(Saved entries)
======

(* ===== verification/Lifetime.v ===== *)
(** * Managed lifetimes: src/base/lifetime.{h,cc}, src/base/dependency.h

    An actor stands for a managed object.  A reference ([LifetimeRef]) belongs to a
    dependent object and points to the actor of the object it depends on, which lists
    it among its [dependents_].  Deleting an actor queues a delete event; the manager
    takes the events one by one ([DeleteExecutor]), passes the delete on to the
    dependents and destroys an object when nothing depends on it any more.

    Objects, their [ManagedDelete], [MayDelete], [Shutdown] and [Destroy] are the code of
    the users.  As the comments of lifetime.h lay down: [ManagedDelete] deletes the
    actor of the object; [Destroy] destroys the object with its actor and its
    references; an object that may not be deleted yet ([busy]) posts an event when that
    changes ([RetryDelete]); objects depend on older objects only, and on objects that
    are not being deleted when the reference is made.  What is used after it was
    destroyed is [Abort], as is a failed assertion.

    Each section under the mutex of an actor is a step; so are the three parts of
    [DeleteExecutor], between which other threads act.  [Shutdown] and [DeleteComplete]
    are those of the base class, which do nothing. *)

From stdpp Require Import gmap sets.
From S2P Require Import Prelude.
Open Scope Z_scope.

Module LT.

Record LifetimeActor := mkActor {
  deleted_ : bool;
  refcount_ : Z;
  shutdown_invoked_ : bool;
  delete_paused_ : bool;
  dependents_ : list nat;      (* the references, in the order they were added *)
}.

(** [LifetimeRef] with its [DependencyRef]: the object it belongs to, and [ptr_]. *)
Record LifetimeRef := mkRef { self_ : nat; ptr_ : option nat }.

(** Where [DeleteExecutor] is: before the test of the conditions, or before [Destroy]. *)
Inductive Exec := Idle | Testing (a : nat) | Destroying (a : nat).
#[export] Instance Exec_eq_dec : EqDecision Exec.
Proof. solve_decision. Defined.

Record LM := mkLM {
  actors : gmap nat LifetimeActor;
  refs : gmap nat LifetimeRef;
  queue_ : list nat;
  exec : Exec;
  busy : gset nat;             (* [MayDelete] is false *)
  defer_count_ : Z;
}.

Definition new_LM : LM := mkLM ∅ ∅ [] Idle ∅ 0.

Definition set_actor (a : nat) (x : LifetimeActor) (s : LM) : LM :=
  mkLM (<[a := x]> (actors s)) (refs s) (queue_ s) (exec s) (busy s) (defer_count_ s).
Definition set_ref (r : nat) (x : LifetimeRef) (s : LM) : LM :=
  mkLM (actors s) (<[r := x]> (refs s)) (queue_ s) (exec s) (busy s) (defer_count_ s).
Definition set_queue (q : list nat) (e : Exec) (s : LM) : LM :=
  mkLM (actors s) (refs s) q e (busy s) (defer_count_ s).
Definition set_busy (b : gset nat) (s : LM) : LM :=
  mkLM (actors s) (refs s) (queue_ s) (exec s) b (defer_count_ s).

Definition get_actor (a : nat) (s : LM) : outcome LifetimeActor :=
  match actors s !! a with Some x => Ret x | None => Abort end.
Definition get_ref (r : nat) (s : LM) : outcome LifetimeRef :=
  match refs s !! r with Some x => Ret x | None => Abort end.

(** ** The manager's queue *)

Definition EnqueueNoIncrement (a : nat) (s : LM) : LM := set_queue (queue_ s ++ [a]) (exec s) s.

(** [ReferenceIncrement] *)
Definition with_refcount (n : Z) (x : LifetimeActor) : LifetimeActor :=
  mkActor (deleted_ x) n (shutdown_invoked_ x) (delete_paused_ x) (dependents_ x).

(** [refcount_++; manager_->EnqueueNoIncrement(this);] *)
Definition post (a : nat) (x : LifetimeActor) (s : LM) : LM :=
  EnqueueNoIncrement a (set_actor a (with_refcount (refcount_ x + 1) x) s).

Definition Enqueue (a : nat) (s : LM) : outcome LM := x ← get_actor a s; Ret (post a x s).

(** ** [LifetimeActor] *)

Definition new_actor : LifetimeActor := mkActor false 0 false false [].

Definition Delete (a : nat) (s : LM) : outcome LM :=
  x ← get_actor a s;
  if deleted_ x then Ret s
  else Ret (post a (mkActor true (refcount_ x) (shutdown_invoked_ x) (delete_paused_ x) (dependents_ x)) s).

(** [LifetimeRef::Delete]: [ManagedDelete] of the object *)
Definition Ref_Delete (r : nat) (s : LM) : outcome LM := x ← get_ref r s; Delete (self_ x) s.

Fixpoint Delete_all (rs : list nat) (s : LM) : outcome LM :=
  match rs with [] => Ret s | r :: rs => s ← Ref_Delete r s; Delete_all rs s end.

Definition PropagateDelete (a : nat) (s : LM) : outcome LM :=
  x ← get_actor a s;
  assert_that (deleted_ x);;
  Delete_all (dependents_ x) s.

Definition RetryDelete (a : nat) (s : LM) : outcome LM :=
  x ← get_actor a s;
  assert_that (deleted_ x);;
  Enqueue a s.

Definition PauseDelete (a : nat) (s : LM) : outcome LM :=
  x ← get_actor a s;
  assert_that (negb (deleted_ x));;
  Ret (set_actor a (mkActor (deleted_ x) (refcount_ x) (shutdown_invoked_ x) true (dependents_ x)) s).

Definition ResumeDelete (a : nat) (s : LM) : outcome LM :=
  x ← get_actor a s;
  assert_that (deleted_ x);;
  Ret (post a (mkActor (deleted_ x) (refcount_ x) (shutdown_invoked_ x) false (dependents_ x)) s).

Definition with_dependents (l : list nat) (x : LifetimeActor) : LifetimeActor :=
  mkActor (deleted_ x) (refcount_ x) (shutdown_invoked_ x) (delete_paused_ x) l.

Definition DependencyAdd (a r : nat) (s : LM) : outcome LM :=
  x ← get_actor a s;
  assert_that (negb (deleted_ x));;
  Ret (set_actor a (with_dependents (dependents_ x ++ [r]) x) s).

Definition DependencyRemove (a r : nat) (s : LM) : outcome LM :=
  x ← get_actor a s;
  assert_that (bool_decide (r ∈ dependents_ x));;       (* the node is in the list *)
  let x := with_dependents (List.remove Nat.eq_dec r (dependents_ x)) x in
  Ret (if deleted_ x && bool_decide (dependents_ x = []) then post a x s else set_actor a x s).
(** X7: when [HM_HHC_collectLocal] runs the collection proper, it does so
    once, on a range of levels [minLevel..maxLevel] with
    [1 <= minLevel <= maxLevel = thread->currentDepth]: never on level 0,
    never on an empty range.  Collection is then enabled, and was forced
    or the worker is deeper than level 1.  With SUPERLOCAL the range is the
    current depth alone; otherwise [minLevel] is not above the local scope
    and, when that was above both, not below the larger of [desiredScope]
    and [minLocalLevel]. *)
Theorem collectLocal_ranges {world}
    (collection : Z -> Z -> GC_state world -> result (GC_state world))
    (BOGUS_OBJPTR : objptr) (s : GC_state world)
    (desiredScope : Z) (force : bool) (lo hi : Z) :
  0 <= desiredScope ->
  (lo, hi) ∈ fst (HM_HHC_collectLocal collection BOGUS_OBJPTR s
                    desiredScope force) ->
  fst (HM_HHC_collectLocal collection BOGUS_OBJPTR s desiredScope force)
    = [(lo, hi)] /\
  1 <= lo /\ lo <= hi /\ hi = currentDepth s /\
  hhCollectionLevel s <> NONE /\
  (force = false -> 1 < currentDepth s) /\
  (hhCollectionLevel s = SUPERLOCAL -> lo = hi) /\
  (hhCollectionLevel s <> SUPERLOCAL ->
     lo <= wrap32 (pollCurrentLocalScope (wsQueue s)) /\
     (Z.max desiredScope (minLocalLevel s)
        < wrap32 (pollCurrentLocalScope (wsQueue s)) ->
      Z.max desiredScope (minLocalLevel s) <= lo)).
Proof.
  intros Hds. unfold HM_HHC_collectLocal.
  case_bool_decide as Hnone; [intros Hin; by apply elem_of_nil in Hin|].
  destruct (_ || _); [intros Hin; by apply elem_of_nil in Hin|].
  destruct (negb force && (currentDepth s <=? 1)) eqn:Hseq;
    [intros Hin; by apply elem_of_nil in Hin|].
  pose proof (wrap32_range (pollCurrentLocalScope (wsQueue s))) as Horig.
  destruct (claimLevels_bounds BOGUS_OBJPTR desiredScope (minLocalLevel s)
              Hds (Z.to_nat (wrap32 (pollCurrentLocalScope (wsQueue s))))
              (wrap32 (pollCurrentLocalScope (wsQueue s))) (wsQueue s)
              Horig ltac:(lia))
    as (m' & q' & -> & Hrange & Hlow & _).
  cbn [set_wsQueue currentDepth hhCollectionLevel].
  destruct (Z.eqb_spec m' 0); [intros Hin; by apply elem_of_nil in Hin|].
  destruct (Z.ltb_spec (currentDepth s) m');
    [intros Hin; by apply elem_of_nil in Hin|].
  cbn [fst]. intros Hin. apply list_elem_of_singleton in Hin.
  injection Hin as -> ->. split; [done|].
  assert (force = false -> 1 < currentDepth s) as Hdeep.
  { intros ->. cbn [negb andb] in Hseq.
    destruct (Z.leb_spec (currentDepth s) 1); [done|lia]. }
  case_bool_decide as Hsuper.
  - repeat split; try done; try lia; intros; congruence.
  - repeat split; try done; try lia; intros; congruence.
Qed.

Lemma collectLocal_ranges_witness :
  fst (HM_HHC_collectLocal ExampleScope.no_collection 1
         (ExampleScope.worker LOCAL) 1 true) = [(1, 3)].
Proof.
  apply (collectLocal_ranges ExampleScope.no_collection 1
           (ExampleScope.worker LOCAL) 1 true 1 3).
  - lia.
  - vm_compute. apply list_elem_of_singleton. reflexivity.
Defined.

(** X8: on every normal return of [HM_HHC_collectLocal], whichever way it
    went, the local scope polls as it did before the call, as long as it
    fitted 32 bits (it is kept in a [uint32_t] meanwhile); in general it
    polls as the low 32 bits of what it was once the three initial tests
    are passed. *)
Theorem collectLocal_restores_scope {world}
    (collection : Z -> Z -> GC_state world -> result (GC_state world))
    (BOGUS_OBJPTR : objptr) (s s' : GC_state world)
    (desiredScope : Z) (force : bool) :
  snd (HM_HHC_collectLocal collection BOGUS_OBJPTR s desiredScope force)
    = Ok s' ->
  (pollCurrentLocalScope (wsQueue s') = pollCurrentLocalScope (wsQueue s) \/
   pollCurrentLocalScope (wsQueue s') =
     wrap32 (pollCurrentLocalScope (wsQueue s))) /\
  (0 <= pollCurrentLocalScope (wsQueue s) < U32_MODULUS ->
   pollCurrentLocalScope (wsQueue s') = pollCurrentLocalScope (wsQueue s)).
Proof.
  unfold HM_HHC_collectLocal.
  assert (forall t : GC_state world,
            pollCurrentLocalScope
              (wsQueue (set_wsQueue t
                 (releaseLocalScope (wsQueue t)
                    (wrap32 (pollCurrentLocalScope (wsQueue s)))))) =
            wrap32 (pollCurrentLocalScope (wsQueue s))) as Hrelease by done.
  assert (forall t : GC_state world,
            pollCurrentLocalScope (wsQueue t) =
              wrap32 (pollCurrentLocalScope (wsQueue s)) ->
            (pollCurrentLocalScope (wsQueue t) =
               pollCurrentLocalScope (wsQueue s) \/
             pollCurrentLocalScope (wsQueue t) =
               wrap32 (pollCurrentLocalScope (wsQueue s))) /\
            (0 <= pollCurrentLocalScope (wsQueue s) < U32_MODULUS ->
             pollCurrentLocalScope (wsQueue t) =
               pollCurrentLocalScope (wsQueue s))) as Hdone.
  { intros t Ht. split; [by right|]. intros Hfit.
    by rewrite Ht, wrap32_small. }
  assert (forall r : result (GC_state world), r = Ok s ->
            r = Ok s' ->
            (pollCurrentLocalScope (wsQueue s') =
               pollCurrentLocalScope (wsQueue s) \/
             pollCurrentLocalScope (wsQueue s') =
               wrap32 (pollCurrentLocalScope (wsQueue s))) /\
            (0 <= pollCurrentLocalScope (wsQueue s) < U32_MODULUS ->
             pollCurrentLocalScope (wsQueue s') =
               pollCurrentLocalScope (wsQueue s))) as Hskip.
  { intros r -> Heq. injection Heq as <-. split; [by left|done]. }
  case_bool_decide as Hnone; [by apply Hskip|].
  destruct (_ || _); [by apply Hskip|].
  destruct (negb force && _); [by apply Hskip|].
  destruct (claimLevels _ _ _ _ _ _) as [[m' q']| | |]; try discriminate.
  destruct (m' =? 0).
  { cbn [snd]. intros Heq. injection Heq as <-. by apply Hdone. }
  destruct (_ <? m').
  { cbn [snd]. intros Heq. injection Heq as <-. by apply Hdone. }
  cbn [snd]. destruct (collection _ _ _) as [t| | |]; try discriminate.
  rsimpl. intros Heq. injection Heq as <-. by apply Hdone.
Qed.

======

A word-for-word copy of the lines above from the one with "it among its" through the one with "dependents and destroys", inclusive, is the only output wanted.

    it among its [dependents_].  Deleting an actor queues a delete event; the manager
    takes the events one by one ([DeleteExecutor]), passes the delete on to the
    dependents and destroys an object when nothing depends on it any more.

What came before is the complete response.